There were rumors that Apple would release a MacBook for $800. Instead, Apple repackaged a white 2.1GHz MacBook with SuperDrive and is selling it for $999. This is the lowest price ever on a new MacBook. Still, it’s the old design which has upset some people. Personally, while I always wish for less expensive equipment, I am content with Apple’s decision to do this. The $999 MacBook is sweet machine, even if it does not have the new aluminum case. It does, however, have a FireWire port, which brings me to…
#3. No FireWire port on the newest MacBooks.
This means no use of most older DV camcorders (some may work–-check your manual to be sure). No use with FireWire-only hard drives. No use of FireWire-only audio and video equipment. No FireWire networking. No Migration Assistant with FireWire (though it does work with ethernet, which could be faster in some cases, or via Wi-Fi). And, at least for now, no Target Disk mode.
At first, dropping FireWire seemed crazy to me. Personally, I won’t be buying one of these newer MacBooks, since I use an HDV video camera that does not transfer video via USB 2.0. Even if I upgraded my HDV camcorder, any model I’m likely to buy will still use FireWire for best-quality video transfer, as well as full camera control.
Steve Jobs recently said that “all of the new HD camcorders of the past few years use USB 2.” This is not strictly accurate. Many camcorders with USB 2 use it to transfer photos only. Older versions of iMovie and Final Cut Pro don’t recognize USB 2 for video transfer. Video transfer via USB 2.0 is not nearly as smooth and reliable as FireWire. And as far as I know, USB 2.0 does allow for camcorder control, which makes it useless for logging and capturing footage. There is a transition to USB 2 in camcorders, and all of the small, flash-based camcorders do use USB 2.

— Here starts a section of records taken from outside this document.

(** * grafHF3: dual numbers, parametric surfaces and the tethered body

    A shallow embedding of [3dendzsinke.cpp]: the dual-number type [Dnum]
    with its elementary functions, [ParamSurface::GenVertexData] and
    [ParamSurface::create], the [Noise] terrain and [Body::Animate].

    Numbers.  The C++ [float] is read as a real number: every [float]
    operation is the exact operation of [R], so rounding, overflow, NaN and
    signed zeros are outside the model.  The one exception is the loop
    variable of [onIdle], whose additions decide how often the loop runs:
    they are parameters of the model.  [int] is [Z]; the places where a
    32-bit value could wrap are written out. *)

From Stdlib Require Import Reals Lra Lia ZArith List.
Import ListNotations.

Local Open Scope R_scope.

Abbreviation float := R.

(* ================================================================= *)
(** ** Vectors of [framework.h] *)

(** Modelled from the spec: [framework.h] (the [vec2] type) is not part of
    the sources.  The spec calls it "a 2-component vector"; the operators
    the program uses on it act on each component. *)
Module Vec2.
Record t : Type := mk { x : float; y : float }.

Definition add (a b : t) : t := mk (x a + x b) (y a + y b).
Definition sub (a b : t) : t := mk (x a - x b) (y a - y b).
(** [v * a] *)
Definition mulr (v : t) (a : float) : t := mk (x v * a) (y v * a).
(** [a * v] *)
Definition mull (a : float) (v : t) : t := mk (x v * a) (y v * a).
(** [v / a] *)
Definition div (v : t) (a : float) : t := mk (x v / a) (y v / a).
End Vec2.
Abbreviation vec2 := Vec2.t.

(** Modelled from the spec: [framework.h] (the [vec3] type with [dot],
    [cross] and [length]) is not part of the sources.  The spec speaks of
    3D vectors, their cross product, dot product and Euclidean norm. *)
Module Vec3.
Record t : Type := mk { x : float; y : float; z : float }.

(** [vec3 K;] : the constructor's arguments default to zero. *)
Definition zero : t := mk 0 0 0.

Definition add (a b : t) : t := mk (x a + x b) (y a + y b) (z a + z b).
Definition sub (a b : t) : t := mk (x a - x b) (y a - y b) (z a - z b).
Definition neg (a : t) : t := mk (- x a) (- y a) (- z a).
Definition mulr (v : t) (a : float) : t := mk (x v * a) (y v * a) (z v * a).
Definition mull (a : float) (v : t) : t := mk (x v * a) (y v * a) (z v * a).
Definition div (v : t) (a : float) : t := mk (x v / a) (y v / a) (z v / a).

Definition dot (a b : t) : float := x a * x b + y a * y b + z a * z b.
Definition length (v : t) : float := sqrt (dot v v).
Definition cross (a b : t) : t :=
  mk (y a * z b - z a * y b) (z a * x b - x a * z b) (x a * y b - y a * x b).
End Vec3.
Abbreviation vec3 := Vec3.t.

(** Modelled from the spec: [framework.h] (the [vec4] type) is not part of
    the sources; a homogeneous point with four components. *)
Module Vec4.
Record t : Type := mk { x : float; y : float; z : float; w : float }.
End Vec4.
Abbreviation vec4 := Vec4.t.

(* ================================================================= *)
(** ** [template<class T> struct Dnum] *)

(** What the template asks of its parameter [T]: [T(0)], [T + T], [T - T],
    [float * T], [T * float] and [T / float]. *)
Class Derivative (T : Type) : Type := {
  T_of_0 : T;
  T_add : T -> T -> T;
  T_sub : T -> T -> T;
  T_mull : float -> T -> T;
  T_mulr : T -> float -> T;
  T_div : T -> float -> T
}.

#[export] Instance Derivative_vec2 : Derivative vec2 := {
  T_of_0 := Vec2.mk 0 0;
  T_add := Vec2.add;
  T_sub := Vec2.sub;
  T_mull := Vec2.mull;
  T_mulr := Vec2.mulr;
  T_div := Vec2.div
}.

Record Dnum (T : Type) : Type := mkDnum { f : float; d : T }.
Arguments mkDnum {T} _ _.
Arguments f {T} _.
Arguments d {T} _.

Declare Scope dnum_scope.
Delimit Scope dnum_scope with D.

Section DnumOps.
Context {T : Type} `{Derivative T}.

(** [Dnum(float f0 = 0, T d0 = T(0))] with one argument: the conversion
    that C++ applies to a [float] operand. *)
Definition Dnum_of_float (f0 : float) : Dnum T := mkDnum f0 T_of_0.

(** [Dnum()] *)
Definition Dnum_default : Dnum T := Dnum_of_float 0.

Definition Dnum_add (l r : Dnum T) : Dnum T :=
  mkDnum (f l + f r) (T_add (d l) (d r)).

Definition Dnum_sub (l r : Dnum T) : Dnum T :=
  mkDnum (f l - f r) (T_sub (d l) (d r)).

Definition Dnum_mul (l r : Dnum T) : Dnum T :=
  mkDnum (f l * f r) (T_add (T_mull (f l) (d r)) (T_mulr (d l) (f r))).

Definition Dnum_div (l r : Dnum T) : Dnum T :=
  mkDnum (f l / f r)
         (T_div (T_div (T_sub (T_mull (f r) (d l)) (T_mulr (d r) (f l)))
                       (f r))
                (f r)).
End DnumOps.

Infix "+" := Dnum_add : dnum_scope.
Infix "-" := Dnum_sub : dnum_scope.
Infix "*" := Dnum_mul : dnum_scope.
Infix "/" := Dnum_div : dnum_scope.

(** The [<math.h>] functions, read as the real functions they approximate.
    [ln] agrees with the mathematical logarithm on positive arguments
    only, and what is stated about the logarithm as a real function is
    stated there. *)
Definition expf : float -> float := exp.
Definition sinf : float -> float := sin.
Definition cosf : float -> float := cos.
Definition logf : float -> float := ln.
Definition sqrtf : float -> float := sqrt.

(** An exponent that is a whole number. *)
Definition whole (e : float) : Prop := e = IZR (Zfloor e).

(** [powf(b, e)], wherever C gives a real number for it: for a positive
    base [exp (e * ln b)]; for the base zero, [0] with a positive exponent
    and [1] with the exponent zero; for a negative base with a whole
    exponent the integer power.  For the base zero with a negative
    exponent C returns an infinity, and for a negative base with an
    exponent that is not whole a NaN: neither is a real number, [0] only
    holds their place. *)
Definition powf (b e : float) : float :=
  if Rlt_dec 0 b then Rpower b e
  else if Req_dec_T b 0 then
    if Rlt_dec 0 e then 0 else if Req_dec_T e 0 then 1 else 0
  else if Req_dec_T e (IZR (Zfloor e)) then powerRZ b (Zfloor e)
  else 0.

Section Elementary.
Context {T : Type} `{Derivative T}.

Definition Exp (g : Dnum T) : Dnum T :=
  mkDnum (expf (f g)) (T_mull (expf (f g)) (d g)).
Definition Sin (g : Dnum T) : Dnum T :=
  mkDnum (sinf (f g)) (T_mull (cosf (f g)) (d g)).
Definition Cos (g : Dnum T) : Dnum T :=
  mkDnum (cosf (f g)) (T_mull (- sinf (f g)) (d g)).
Definition Tan (g : Dnum T) : Dnum T := (Sin g / Cos g)%D.
Definition Sinh (g : Dnum T) : Dnum T :=
  mkDnum (sinh (f g)) (T_mull (cosh (f g)) (d g)).
Definition Cosh (g : Dnum T) : Dnum T :=
  mkDnum (cosh (f g)) (T_mull (sinh (f g)) (d g)).
Definition Tanh (g : Dnum T) : Dnum T := (Sinh g / Cosh g)%D.
Definition Log (g : Dnum T) : Dnum T :=
  mkDnum (logf (f g)) (T_div (d g) (f g)).
Definition Pow (g : Dnum T) (n : float) : Dnum T :=
  mkDnum (powf (f g) n) (T_mull (n * powf (f g) (n - 1)) (d g)).
End Elementary.

(** [typedef Dnum<vec2> Dnum2;] *)
Definition Dnum2 : Type := Dnum vec2.

Definition tessellationLevel : Z := 20.

(** [chain_rule outer g r]: the dual number [r] is [outer] applied to [g]
    by the chain rule.  Its value is [outer] at the value of [g], and its
    derivative is the derivative of [outer] at that point (in the sense of
    real analysis) times the derivative of [g]. *)
Definition chain_rule (outer : R -> R) (g r : Dnum2) : Prop :=
  f r = outer (f g) /\
  exists D : R,
    derivable_pt_lim outer (f g) D /\
    d r = Vec2.mk (D * Vec2.x (d g)) (D * Vec2.y (d g)).

(* ================================================================= *)
(** ** [int] and loops *)

Definition INT_MAX : Z := 2147483647.

(** Signed overflow is undefined in C++; the two's-complement result is
    written out, and the theorems stay in the range where none occurs. *)
Definition int_wrap (k : Z) : Z := ((k + 2 ^ 31) mod 2 ^ 32 - 2 ^ 31)%Z.

(** Conversion of an [int] to [unsigned int]. *)
Definition to_unsigned (k : Z) : Z := (k mod 2 ^ 32)%Z.

(** The values of [i] in [for (int i = 0; i < hi; i++)]. *)
Definition upto (hi : Z) : list Z := map Z.of_nat (seq 0 (Z.to_nat hi)).

(* ================================================================= *)
(** ** [class ParamSurface] *)

Record VertexData : Type := mkVertexData {
  position : vec3;
  normal : vec3;
  texcoord : vec2
}.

Lack of FireWire mostly hurts people with professional equipment and people with older equipment. It can be said that these pro users should buy a new MacBook Pro, or else a previous generation MacBook or MacBook Pro (which Small Dog will be carrying for a limited time at up to $700 less than the current models), or even consider upgrading their AV equipment.
However, there are plenty of people like me who want a machine that’s smaller than a MacBook Pro but has “pro” features. The only thing I really need FireWire for is the camcorder.
I understand that MOST users don’t ever use or need FireWire. USB 2.0 is in very wide use. Camcorders are transitioning to flash memory, which makes two-way camcorder control via FireWire unnecessary. Dropping FireWire from consumer notebooks won’t impact a huge number of people. It just means that we who are impacted have to live with this limitation of the MacBook, or accept that we have one fewer laptop choice.
This whole thing reminds me of when Apple dropped floppy drives, which was annoying at first. Now it would be annoying to have a floppy drive!